By Isis Almeida
The US will avoid a recession this year as the Federal Reserve controls inflation, giving the stock market a boost, according to John Rogers, chairman and co-chief executive officer of Ariel Investments.
The Dow Jones Industrial Average will likely rally 10% or more in 2023 and the S&P 500 Index more than that, Rogers told business leaders at the Executives’ Club of Chicago’s annual outlook event. Last year he correctly forecast a sharp increase in inflation and that Bitcoin was a bubble that would burst.
“We are much more optimistic today than a year ago,” Rogers said. “The Fed is doing the right things when it comes to money supply.”
Rogers, a veteran of the fund industry, said the worst is now behind us and the bad news is baked in already. He expects the Fed will get inflation back to the 4.5% level.

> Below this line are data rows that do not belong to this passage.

(** * Report.tsx: the embedded-report page of the App-Owns-Data React client

    A shallow embedding of [App/components/pages/Report.tsx].  The component
    is a React function component: every render closes its functions over
    the values of that render (a [Snapshot]); the functions call state
    setters, the Power BI client, the backend Web API and the browser, and
    [async] functions are cut at each [await] into a synchronous prefix and
    a suspended [Task] that the event loop resumes later.

    The embedding follows that shape:
    - data: the DTOs, the [useState] cells ([CompState]) and the closure
      values of one render ([Snapshot]);
    - effects: a state-and-exception monad [M] over a [World] that records,
      in order, every call that leaves the component ([Action]);
    - the event loop: [step], driven by React commits, timers, events of an
      embedded report and settled promises. *)

From Stdlib Require Import String Ascii ZArith List Bool Lia DecimalString.
Import ListNotations.

Local Open Scope string_scope.
Local Open Scope Z_scope.

(* ===================================================================== *)
(** ** JavaScript values used by the component                            *)
(* ===================================================================== *)

(** What an [async] function of the component can fail with: reading a
    property of [null] or [undefined], or an awaited promise that was
    rejected. *)
Inductive JsError : Type :=
| TypeError (reading : string)
| Rejection.

(** Outcome of running a piece of JavaScript to completion. *)
Inductive Result (A : Type) : Type :=
| Ok (a : A)
| Throw (e : JsError).
Arguments Ok {A} a.
Arguments Throw {A} e.

(** A date string, seen through [new Date(s).getTime()]: either it parses
    to an instant (milliseconds since the epoch) or it does not. *)
Inductive DateString : Type :=
| DateAt (ms : Z)
| DateInvalid.

(** A JavaScript number that is an integer or [NaN] ([None]). *)
Definition JsNumber := option Z.

(** [new Date(x).getTime()] for [x : string | null]; [new Date(null)] is
    the epoch. *)
Definition getTime (x : option DateString) : JsNumber :=
  match x with
  | None => Some 0
  | Some (DateAt ms) => Some ms
  | Some DateInvalid => None
  end.

(** [String(n)] for an integral number. *)
Definition String_of (n : JsNumber) : string :=
  match n with
  | Some z => NilZero.string_of_int (Z.to_int z)
  | None => "NaN"
  end.

Fixpoint repeat_string (n : nat) (fill : string) : string :=
  match n with
  | O => ""
  | S k => fill ++ repeat_string k fill
  end.

(** [s.padStart(target, fill)] for a one-character [fill]. *)
Definition padStart (s : string) (target : nat) (fill : string) : string :=
  repeat_string (target - String.length s) fill ++ s.

(** Truthiness of a string: the empty string is falsy. *)
Definition truthy_string (s : string) : bool :=
  negb (String.eqb s "").

(** String concatenation of a value that may be [null]. *)
Definition concat_nullable (s : option string) : string :=
  match s with
  | Some v => v
  | None => "null"
  end.

(** [a === b] where [a] may be [null] / [undefined] and [b] is a string. *)
Definition strict_eq_string (a : option string) (b : string) : bool :=
  match a with
  | Some v => String.eqb v b
  | None => false
  end.

(** [a === b] where both sides may be [undefined]. *)
Definition strict_eq_nullable (a b : option string) : bool :=
  match a, b with
  | Some x, Some y => String.eqb x y
  | None, None => true
  | _, _ => false
  end.

(** [new URLSearchParams(search).get(key)]: the first value of [key], or
    [null]. *)
Fixpoint URLSearchParams_get (params : list (string * string)) (key : string)
  : option string :=
  match params with
  | [] => None
  | (k, v) :: rest =>
      if String.eqb k key then Some v else URLSearchParams_get rest key
  end.

(* ===================================================================== *)
(** ** Data transfer objects ([models/models])                            *)
(* ===================================================================== *)

Record PowerBiReport : Type := mkReport {
  report_id : string;
  report_name : string;
  report_embedUrl : string;
  report_reportType : string;
  report_datasetId : string
}.

Record PowerBiDataset : Type := mkDataset {
  dataset_id : string;
  dataset_name : string;
  dataset_createReportEmbedURL : string
}.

His views contrast with the opinion of three top Chicago economists, who earlier this week forecast a mild recession by the end of the year. Professor Randall Kroszner, a former Fed governor, forecast interest rates will peak at 5.5% and the bank will keep them higher for longer, he said at a University of Chicago Booth School of Business event on Tuesday.
Diane Swonk, chief economist at KPMG, also said at the Executives’ Club event that she expected a mild recession.
Rogers said cyclical stocks would do well, and added he was “all in” on US equities. He added that auto-related companies were “well-positioned” and that anything to do with housing and real estate would do “really well.” Rogers is also favoring advertising stocks and the leisure sector.
“Equities in America is the place to be,” he said, adding the nation always finds a way to bounce back from its problems.
He cautioned against Chinese markets due to a real estate bubble there and said Bitcoin prices could fall further.
“I don’t see any real value there,” he said of the cryptocurrency.
Chicago-based Ariel was founded in 1983. The firm sells mutual funds and other investment vehicles, with a focus on value investing.